I don’t usually remember dreams. Sometimes I’ll wake up in the middle of the night thinking that the dream I just had was so interesting that it’s something I’ll have to ponder the next morning, then going back to sleep. Only to find out when I wake up in the morning that while I can remember having the thought that this is interesting, I’m unable to remember what this is.
And I frequently wake up in the middle of a dream because one of the dogs is making noise, a car goes by, a foghorn goes off in the strait, etc. (I’m a very light sleeper – if a room isn’t completely dark, a change in the shadows can wake me up). If I’m in the middle of a dream – the idea that there’s a middle to a dream is probably a topic for another post – I very often fall back asleep continuing the dream. Sometimes replaying part of it differently, like watching a movie that has slightly different scenes when you watch it again.
The other night I had an extended dream that, because I woke up several times during the dream, got re-worked a few times, always with the same result. I dreamed I had ordered a spider monkey from somewhere, probably not Amazon because I think even in my sleep I wouldn’t think you could just hit the Buy It Now button on Amazon and get a spider monkey sent via Amazon Prime.
I’m not a fan of monkeys. Don’t dislike them, just don’t think about them very much. While a lot of other photographers are all hot to travel to Rwanda or elsewhere to see gorillas or chimpanzees, it doesn’t hold any interest for me. [Yes, I know that spider monkeys are New World monkeys, not Old World monkeys or Apes.] Like I say, it’s not that they creep me out, it’s just that they don’t cross my mind much. Except for the other night.
In my dream, this “acquiring a spider monkey” project wasn’t terribly well thought out or researched. We were living in a ground-floor apartment across the street from a lake, up several narrow flights of steps through a rockery from the street. Not a huge place, the building looked as though it was a 50s-era building: concrete block, small metal decks facing the lake. Small-ish one bedroom apartment with a very plain 50s kitchen and living room. Apparently, we’d decorated using inherited tchotchkes from my grandparents – small wall shelves with small figures of squirrels and other crap including formica topped kitchen table, vinyl chairs, plus overstuffed recliners in the living room. After the monkey order had been placed but before it got delivered, I remember finally wondering how a spider monkey would fit in with the way the apartment was organized – it seemed like a spider monkey, if not given things to climb on and play with, would come up with its own way to exercise.
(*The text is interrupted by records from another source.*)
(* ===== verification/ClientFacts.v ===== *)
(** Facts about the client: the pairing of replies with callbacks, the
    accounting of callbacks over every sequence of operations, the end of the
    reconnection loop, and what a reconnection does to pending commands. *)

From S2P Require Import Prelude Text Reply Builders BuilderFacts ReplyStream TcpClient Connection ConnectionFacts Client.

(** ** Observations *)

Definition called {C} (e : client_event C) : option (C * reply) :=
  match e with Called c r => Some (c, r) | ConnectCallback _ _ _ => None end.

Definition user_callback {C} (req : command_request C) : option C :=
  match callback req with Some (UserCallback c) => Some c | _ => None end.

(** The callbacks of the user that have run, with their replies. *)
Definition calls {T S C} (s : client_state T S C) : list (C * reply) := omap called (trace s).

(** Those still waiting, in the queue and in the detached threads. *)
Definition pending {C} (q : list (command_request C)) : list C := omap user_callback q.

Definition owed {T S C} (s : client_state T S C) : list C :=
  (calls s).*1 ++ pending (m_commands s) ++ pending (concat (threads s)).

Lemma app_eq_inv_length {A B} (l : list A) (k : list B) :
  length k <= length l -> exists l1 l2, l = l1 ++ l2 /\ length l1 = length k.
Proof.
  intros Hl. exists (take (length k) l), (drop (length k) l). split.
  - by rewrite take_drop.
  - rewrite length_take. lia.
Qed.

Section client_facts.
Context {T S C : Type} `{TcpClientLaws T} `{SentinelLookup S}.

Abbreviation client := (client_state T S C).
Implicit Types s : client.

Lemma calls_emit_called c r s : calls (emit (Called c r) s) = calls s ++ [(c, r)].
Proof. unfold calls, emit; simpl. by rewrite omap_app. Qed.

Lemma pending_app (q1 q2 : list (command_request C)) : pending (q1 ++ q2) = pending q1 ++ pending q2.
Proof. apply omap_app. Qed.

Lemma pending_cons (req : command_request C) q :
  pending (req :: q) = from_option (fun c => [c]) [] (user_callback req) ++ pending q.
Proof. unfold pending. cbn [omap list_omap]. by destruct (user_callback req). Qed.

(** ** Connect callbacks

    They change the trace only, and not its calls. *)

Lemma call_connect_callback_eq h p st s :
  exists t, call_connect_callback h p st s = set_trace t s /\ omap called t = calls s.
Proof.
  unfold call_connect_callback, emit, calls. destruct (m_connect_callback s).
  - exists (trace s ++ [ConnectCallback h p st]). by rewrite omap_app, app_nil_r.
  - exists (trace s). by destruct s.
Qed.

(** What every attempt at a connection leaves alone. *)
Record same_work s s' : Prop := {
  same_commands : m_commands s' = m_commands s;
  same_threads : threads s' = threads s;
  same_running : m_callbacks_running s' = m_callbacks_running s;
  same_calls : calls s' = calls s }.

(** And the state of a reconnection. *)
Record same_attempt s s' : Prop := {
  same_work_of : same_work s s';
  same_attempts : m_current_reconnect_attempts s' = m_current_reconnect_attempts s;
  same_max : m_max_reconnects (m_config s') = m_max_reconnects (m_config s);
  same_cancel : m_cancel s' = m_cancel s;
  same_reconnecting : m_reconnecting s' = m_reconnecting s }.

#[local] Instance same_work_preorder : PreOrder same_work.
Proof.
  split; [by split|]. intros s1 s2 s3 [] []; split; congruence.
Qed.

#[local] Instance same_attempt_preorder : PreOrder same_attempt.
Proof.
  split; [by split|]. intros s1 s2 s3 [] []; split; try congruence. by etrans.
Qed.

Lemma same_work_owed s s' : same_work s s' -> owed s' = owed s.
Proof. intros [Hc Ht _ Hcalls]. unfold owed. by rewrite Hc, Ht, Hcalls. Qed.

Lemma call_connect_callback_same h p st s :
  same_attempt s (call_connect_callback h p st s) /\
  m_client (call_connect_callback h p st s) = m_client s /\
  m_config (call_connect_callback h p st s) = m_config s.
Proof.
  destruct (call_connect_callback_eq h p st s) as (t & -> & Ht).
  split; [|done]. by split; [split|..].
Qed.

Lemma notify_same st s :
  same_attempt s (notify st s) /\ m_client (notify st s) = m_client s /\
  m_config (notify st s) = m_config s.
Proof. apply call_connect_callback_same. Qed.

Lemma is_connected_notify st s : is_connected (notify st s) = is_connected s.
Proof. unfold is_connected. by rewrite (proj1 (proj2 (notify_same st s))). Qed.

(** ** [connect] *)

(** The connection's [connect] reports success only when connected. *)
Lemma connection_connect_spec h p ms b1 b2 conn :
  exists o conn', Connection.connect h p ms b1 b2 conn = (o, conn') /\
    match o with
    | Ret _ => Connection.is_connected conn' = true
    | Throw (redis_error _) => True
    | _ => False
    end.
Proof.
  unfold Connection.connect, Connection.is_connected.
  destruct (tc_connect h (wrap_u32 p) ms (Connection.m_client conn)) as [o1 c1] eqn:E1.
  pose proof (tc_connect_outcome h (wrap_u32 p) ms (Connection.m_client conn)) as Ho. rewrite E1 in Ho.
  destruct o1 as [[]|e| |].
  2: { by eexists _, _. }
  2,3: by destruct Ho as [|[]].
  apply tc_connect_ok in E1.
  rewrite <- (tc_handler_connected c1) in E1.
  destruct (tc_read_connected READ_SIZE _ E1) as (c2 & -> & Hc2 & _). eauto.
Qed.
(* ===== verification/Sentinel.v ===== *)
(** [cpp_redis::sentinel] (sources/core/sentinel.cpp and
    includes/cpp_redis/core/sentinel.hpp): the list of sentinels, the connection
    to one of them, the queue of callbacks, and the lookup of a master's address,
    which is what [Client] asks of it.  Generic in the TCP client.

    The lookup waits for its answer: [SentinelPeer] is what is at the other end,
    as the processes that connections reach and what they do with what they are
    sent.  [host] and [port], which the callback of the lookup captures by
    reference, are part of the state. *)

From S2P Require Import Prelude Text Reply Builders TcpClient Connection Client.

(** What the other end does once it has been sent something. *)
Inductive reaction : Type :=
| answers (data : string)
| hangs_up
| stays_silent.

Class SentinelPeer (R : Type) : Type := {
  peer_connected : string -> Z -> R -> R;
  peer_reaction : string -> R -> reaction * R }.

(** ** [std::stoi(s, nullptr, 10)] *)

Definition isspace (c : ascii) : bool :=
  let n := N_of_ascii c in ((n =? 32) || ((9 <=? n) && (n <=? 13)))%N.
Fixpoint skip_spaces (s : string) : string :=
  match s with
  | String c r => if isspace c then skip_spaces r else s
  | EmptyString => EmptyString
  end.
Fixpoint leading_digits (s : string) : string :=
  match s with
  | String c r => if isdigit c then String c (leading_digits r) else EmptyString
  | EmptyString => EmptyString
  end.
Definition stoi_unsigned (sign : Z) (s : string) : outcome Z :=
  match leading_digits s with
  | EmptyString => Throw (std_exception "stoi: invalid argument")
  | ds =>
    let v := (sign * dec_value 0 ds)%Z in
    if ((v <? INT32_MIN) || (INT32_MAX <? v))%Z then Throw (std_exception "stoi: out of range")
    else Ret v
  end.
Definition stoi (s : string) : outcome Z :=
  match skip_spaces s with
  | String c r =>
    if Ascii.eqb c "-" then stoi_unsigned (-1) r
    else if Ascii.eqb c "+" then stoi_unsigned 1 r
    else stoi_unsigned 1 (String c r)
  | EmptyString => stoi_unsigned 1 EmptyString
  end.

(** ** The class *)

Record sentinel_def : Type := mk_sentinel_def {
  get_host : string;
  get_port : Z;
  get_timeout_msecs : Z }.

(** A callback: one of the user's, or the lambda of the lookup. *)
Inductive sentinel_callback (C : Type) : Type :=
| UserReply (c : C)
| MasterReply.
Arguments UserReply {C}.
Arguments MasterReply {C}.

(** Calls of user code. *)
Inductive sentinel_event (C : Type) : Type :=
| SentinelCalled (c : C) (r : reply)
| DisconnectHandlerCalled.
Arguments SentinelCalled {C}.
Arguments DisconnectHandlerCalled {C}.

Record sentinel_state (T R C : Type) : Type := mk_sentinel {
  m_sentinels : list sentinel_def;
  m_client : redis_connection T;
  m_callbacks : list (option (sentinel_callback C));
  m_disconnect_handler : bool;
  m_callbacks_running : Z;
  lookup_host : string;
  lookup_port : Z;
  s_trace : list (sentinel_event C);
  peer : R }.
Arguments mk_sentinel {T R C}.
Arguments m_sentinels {T R C}.
Arguments m_client {T R C}.
Arguments m_callbacks {T R C}.
Arguments m_disconnect_handler {T R C}.
Arguments m_callbacks_running {T R C}.
Arguments lookup_host {T R C}.
Arguments lookup_port {T R C}.
Arguments s_trace {T R C}.
Arguments peer {T R C}.

Section sentinel.
Context {T R C : Type} `{TcpClient T} `{SentinelPeer R}.

Abbreviation sentinel := (sentinel_state T R C).

Definition with_sentinels (l : list sentinel_def) (s : sentinel) : sentinel :=
  mk_sentinel l (m_client s) (m_callbacks s) (m_disconnect_handler s) (m_callbacks_running s)
    (lookup_host s) (lookup_port s) (s_trace s) (peer s).
Definition with_client (c : redis_connection T) (s : sentinel) : sentinel :=
  mk_sentinel (m_sentinels s) c (m_callbacks s) (m_disconnect_handler s) (m_callbacks_running s)
    (lookup_host s) (lookup_port s) (s_trace s) (peer s).
Definition with_callbacks (l : list (option (sentinel_callback C))) (s : sentinel) : sentinel :=
  mk_sentinel (m_sentinels s) (m_client s) l (m_disconnect_handler s) (m_callbacks_running s)
    (lookup_host s) (lookup_port s) (s_trace s) (peer s).
Definition with_handler (h : bool) (s : sentinel) : sentinel :=
  mk_sentinel (m_sentinels s) (m_client s) (m_callbacks s) h (m_callbacks_running s)
    (lookup_host s) (lookup_port s) (s_trace s) (peer s).
Definition with_running (k : Z) (s : sentinel) : sentinel :=
  mk_sentinel (m_sentinels s) (m_client s) (m_callbacks s) (m_disconnect_handler s) k
    (lookup_host s) (lookup_port s) (s_trace s) (peer s).
Definition with_address (host : string) (port : Z) (s : sentinel) : sentinel :=
  mk_sentinel (m_sentinels s) (m_client s) (m_callbacks s) (m_disconnect_handler s)
    (m_callbacks_running s) host port (s_trace s) (peer s).
Definition with_peer (r : R) (s : sentinel) : sentinel :=
  mk_sentinel (m_sentinels s) (m_client s) (m_callbacks s) (m_disconnect_handler s)
    (m_callbacks_running s) (lookup_host s) (lookup_port s) (s_trace s) r.
Definition record (e : sentinel_event C) (s : sentinel) : sentinel :=
  mk_sentinel (m_sentinels s) (m_client s) (m_callbacks s) (m_disconnect_handler s)
    (m_callbacks_running s) (lookup_host s) (lookup_port s) (s_trace s ++ [e]) (peer s).

(** The constructor with a TCP client. *)
Definition init (tcp : T) (r : R) : sentinel :=
  mk_sentinel [] (Connection.init tcp) [] false 0 "" 0 [] r.

Definition add_sentinel (host : string) (port timeout_msecs : Z) (s : sentinel) : sentinel :=
  with_sentinels (m_sentinels s ++ [mk_sentinel_def host port timeout_msecs]) s.
Definition clear_sentinels (s : sentinel) : sentinel := with_sentinels [] s.

Definition is_connected (s : sentinel) : bool := Connection.is_connected (m_client s).
Definition disconnect (wait_for_removal : bool) (s : sentinel) : sentinel :=
  with_client (Connection.disconnect wait_for_removal (m_client s)) s.

(** The destructor *)
Definition destroy (s : sentinel) : sentinel :=
  let s := clear_sentinels s in if is_connected s then disconnect true s else s.

Definition clear_callbacks (s : sentinel) : sentinel := with_callbacks [] s.

Definition send (redis_cmd : list string) (cb : option (sentinel_callback C)) (s : sentinel) : sentinel :=
  with_callbacks (m_callbacks s ++ [cb]) (with_client (Connection.send redis_cmd (m_client s)) s).

Definition try_commit (s : sentinel) : outcome unit * sentinel :=
  match Connection.commit (m_client s) with
  | (Throw (redis_error w), conn) => (Throw (redis_error w), clear_callbacks (with_client conn s))
  | (o, conn) => (o, with_client conn s)
  end.
Definition commit (s : sentinel) : outcome unit * sentinel := try_commit s.

(** The predicate of the wait on [m_sync_condvar]. *)
Definition sync_done (s : sentinel) : bool :=
  (m_callbacks_running s =? 0)%Z && match m_callbacks s with [] => true | _ => false end.

(** The lambda of [get_master_addr_by_name]: [host] is assigned before the port
    is read; an array that is too short is read out of bounds. *)
Definition master_reply (r : reply) (s : sentinel) : outcome unit * sentinel :=
  if is_array r then
    match as_array r with
    | Ret (a0 :: arr) =>
      match as_string a0 with
      | Ret host =>
        let s := with_address host (lookup_port s) s in
        match arr with
        | a1 :: _ =>
          match obind stoi (as_string a1) with
          | Ret port => (Ret tt, with_address host (wrap_u64 port) s)
          | Throw e => (Throw e, s)
          | Undef => (Undef, s)
          | Timeout => (Timeout, s)
          end
        | [] => (Undef, s)
        end
      | Throw e => (Throw e, s)
      | _ => (Undef, s)
      end
    | _ => (Undef, s)
    end
  else (Ret tt, s).

Definition run_callback (cb : sentinel_callback C) (r : reply) (s : sentinel) : outcome unit * sentinel :=
  match cb with
  | UserReply c => (Ret tt, record (SentinelCalled c r) s)
  | MasterReply => master_reply r s
  end.

(** ** Handlers of the connection *)

Definition connection_receive_handler (r : reply) (s : sentinel) : outcome unit * sentinel :=
  let s1 := with_running (wrap_u32 (m_callbacks_running s + 1)) s in
  let '(cb, s2) :=
    match m_callbacks s1 with
    | [] => (None, s1)
    | cb :: cbs => (cb, with_callbacks cbs s1)
    end in
  let '(o, s3) :=
    match cb with
    | Some cb => run_callback cb r s2
    | None => (Ret tt, s2)
    end in
  match o with
  | Ret _ => (Ret tt, with_running (wrap_u32 (m_callbacks_running s3 - 1)) s3)
  | _ => (o, s3)
  end.

Definition call_disconnect_handler (s : sentinel) : sentinel :=
  if m_disconnect_handler s then record DisconnectHandlerCalled s else s.
Definition connection_disconnect_handler (s : sentinel) : sentinel :=
  call_disconnect_handler (clear_callbacks s).

Fixpoint handle_events (es : list connection_event) (s : sentinel) : outcome unit * sentinel :=
  match es with
  | [] => (Ret tt, s)
  | ReplyReceived r :: es =>
    match connection_receive_handler r s with
    | (Ret _, s) => handle_events es s
    | res => res
    end
  | Disconnected :: es => handle_events es (connection_disconnect_handler s)
  end.

(** A read of the TCP client completes; the TCP client sees the connection
    closed, and reports it. *)
Definition on_read (success : bool) (data : string) (s : sentinel) : outcome unit * sentinel :=
  match tcp_client_receive_handler success data (m_client s) with
  | (Ret _, conn, events) => handle_events events (with_client conn s)
  | (o, conn, _) => (o, with_client conn s)
  end.
Definition on_closed (s : sentinel) : outcome unit * sentinel :=
  let conn := set_tcp (tc_disconnect false (Connection.m_client (m_client s))) (m_client s) in
  let '(conn, events) := tcp_client_disconnection_handler conn in
  handle_events events (with_client conn s).

(** ** Connecting *)

Definition connect_to (host : string) (port timeout_msecs : Z) (s : sentinel) : outcome unit * sentinel :=
  match Connection.connect host port timeout_msecs true true (m_client s) with
  | (Ret _, conn) => (Ret tt, with_peer (peer_connected host port (peer s)) (with_client conn s))
  | (o, conn) => (o, with_client conn s)
  end.

Definition connect (host : string) (port : Z) (sentinel_disconnect_handler : bool) (timeout_msecs : Z)
    (s : sentinel) : outcome unit * sentinel :=
  match connect_to host port timeout_msecs s with
  | (Ret _, s) => (Ret tt, with_handler sentinel_disconnect_handler s)
  | r => r
  end.

(** The loop of [connect_sentinel] over the definitions from [it] on; the result
    is [not_connected].  A [redis_error] of the connection is caught. *)
Fixpoint connect_loop (it : list sentinel_def) (s : sentinel) : outcome bool * sentinel :=
  match it with
  | [] => (Ret true, s)
  | d :: it =>
    match connect_to (get_host d) (get_port d) (get_timeout_msecs d) s with
    | (Ret _, s) | (Throw (redis_error _), s) =>
      if is_connected s then (Ret false, s) else connect_loop it (disconnect true s)
    | (Throw e, s) => (Throw e, s)
    | (Undef, s) => (Undef, s)
    | (Timeout, s) => (Timeout, s)
    end
  end.

Definition connect_sentinel (sentinel_disconnect_handler : bool) (s : sentinel) : outcome unit * sentinel :=
  match m_sentinels s with
  | [] => (Throw (redis_error "No sentinels available. Call add_sentinel() before connect_sentinel()"), s)
  | defs =>
    match connect_loop defs s with
    | (Ret false, s) => (Ret tt, with_handler sentinel_disconnect_handler s)
    | (Ret true, s) => (Throw (redis_error "Unable to connect to any sentinels"), s)
    | (Throw e, s) => (Throw e, s)
    | (Undef, s) => (Undef, s)
    | (Timeout, s) => (Timeout, s)
    end
  end.

(** ** The lookup *)

(** What the TCP client was given to write since [s]. *)
Definition new_output (s s' : sentinel) : string :=
  let out := fun s : sentinel => tc_output (Connection.m_client (m_client s)) in
  s_drop (String.length (out s)) (out s').

(** [sync_commit]: the wait ends when [sync_done]; when the other end does
    nothing more before that, it lasts for ever. *)
Definition sync_commit (s : sentinel) : outcome unit * sentinel :=
  match try_commit s with
  | (Ret _, s1) =>
    let '(what, r) := peer_reaction (new_output s s1) (peer s1) in
    let s1 := with_peer r s1 in
    match match what with
          | answers data => on_read true data s1
          | hangs_up => on_closed s1
          | stays_silent => (Ret tt, s1)
          end with
    | (Ret _, s2) => (if sync_done s2 then Ret tt else Timeout, s2)
    | res => res
    end
  | res => res
  end.

Definition lookup_command (name : string) : list string :=
  ["SENTINEL"; "get-master-addr-by-name"; name].

(** From the [send] on. *)
Definition ask_master (name : string) (autoconnect : bool) (s : sentinel) : outcome bool * sentinel :=
  match sync_commit (send (lookup_command name) (Some MasterReply) s) with
  | (Ret _, s) =>
    let s := if autoconnect then disconnect true s else s in
    (Ret (negb (lookup_port s =? 0)%Z), s)
  | (Throw e, s) => (Throw e, s)
  | (Undef, s) => (Undef, s)
  | (Timeout, s) => (Timeout, s)
  end.

Definition get_master_addr (name : string) (autoconnect : bool) (s : sentinel) : outcome bool * sentinel :=
  let s := with_address "" 0 s in
  if autoconnect && (length (m_sentinels s) =? 0)%nat then
    (Throw (redis_error "No sentinels available. Call add_sentinel() before get_master_addr_by_name()"), s)
  else if negb autoconnect && negb (is_connected s) then
    (Throw (redis_error "No sentinel connected. Call connect() first or enable autoconnect."), s)
  else if autoconnect then
    match connect_sentinel false s with
    | (Ret _, s) | (Throw (redis_error _), s) =>
      if negb (is_connected s) then (Ret false, s) else ask_master name autoconnect s
    | (Throw e, s) => (Throw e, s)
    | (Undef, s) => (Undef, s)
    | (Timeout, s) => (Timeout, s)
    end
  else ask_master name autoconnect s.

(** ** Commands *)

Definition ping (cb : option (sentinel_callback C)) : sentinel -> sentinel := send ["PING"] cb.
Definition masters (cb : option (sentinel_callback C)) : sentinel -> sentinel :=
  send ["SENTINEL"; "MASTERS"] cb.
Definition master (name : string) (cb : option (sentinel_callback C)) : sentinel -> sentinel :=
  send ["SENTINEL"; "MASTER"; name] cb.
Definition slaves (name : string) (cb : option (sentinel_callback C)) : sentinel -> sentinel :=
  send ["SENTINEL"; "SLAVES"; name] cb.
Definition sentinels (name : string) (cb : option (sentinel_callback C)) : sentinel -> sentinel :=
  send ["SENTINEL"; "SENTINELS"; name] cb.
Definition ckquorum (name : string) (cb : option (sentinel_callback C)) : sentinel -> sentinel :=
  send ["SENTINEL"; "CKQUORUM"; name] cb.
Definition failover (name : string) (cb : option (sentinel_callback C)) : sentinel -> sentinel :=
  send ["SENTINEL"; "FAILOVER"; name] cb.
Definition reset (pattern : string) (cb : option (sentinel_callback C)) : sentinel -> sentinel :=
  send ["SENTINEL"; "RESET"; pattern] cb.
Definition flushconfig (cb : option (sentinel_callback C)) : sentinel -> sentinel :=
  send ["SENTINEL"; "FLUSHCONFIG"] cb.
Definition monitor (name ip : string) (port quorum : Z) (cb : option (sentinel_callback C))
  : sentinel -> sentinel :=
  send ["SENTINEL"; "MONITOR"; name; ip; to_string port; to_string quorum] cb.
Definition remove (name : string) (cb : option (sentinel_callback C)) : sentinel -> sentinel :=
  send ["SENTINEL"; "REMOVE"; name] cb.
Definition set (name option_name value : string) (cb : option (sentinel_callback C)) : sentinel -> sentinel :=
  send ["SENTINEL"; "SET"; name; option_name; value] cb.
End sentinel.

(** What the client asks: [autoconnect] is set, and the addresses are the
    variables the lookup was given. *)
#[export] Instance sentinel_lookup {T R C} `{TcpClient T} `{SentinelPeer R} :
  SentinelLookup (sentinel_state T R C) := {|
  Client.get_master_addr_by_name name s :=
    let '(o, s') := get_master_addr name true s in (o, (lookup_host s', lookup_port s'), s') |}.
They spider monkey was supposed to get delivered on a certain day, but the day kept changing, so I’d stayed home from some unspecified job for several days, each day someone would call and the delivery would be cancelled and moved to the next day. For some reason I was anticipating a Chihuahua-sized monkey being delivered in something the size of one of those airline-approved carriers that people use to haul their toy dogs around. When the actual delivery happened, the delivery guys removed a fairly-sturdy barred crate from the van, a crate that would have been something you’d expect a wolverine to be delivered in. The guys were careful not to get hands or fingers inside the bars of the cage and the cage kept shifting slightly as whatever was inside moved around.
The guys refused to bring the crate up the stairs to the apartment, so I ended up going to the sidewalk next to the van and letting them hand me something the size of a two-year old child with the strength of a, well, monkey. Once I got the monkey up to the apartment, closed the door and let it go, it was clear this wasn’t going to work – the spider monkey immediately raced around the walls, climbed the kitchen cabinets and knocked all the tchotchkes off the walls. Then it began tearing up the furniture. I looked out the window to see the delivery van driving off. The monkey was much larger than I’d thought and I clearly hadn’t planned out what it was going to eat or where it was going to sleep.
Anyway, that’s where every variation of the dream ended – me standing in the middle of ruined apartment with a Brownian motion facsimile racing around the walls at head height in the form of an untrained spider monkey. No idea what this all means. But at least it wasn’t snakes.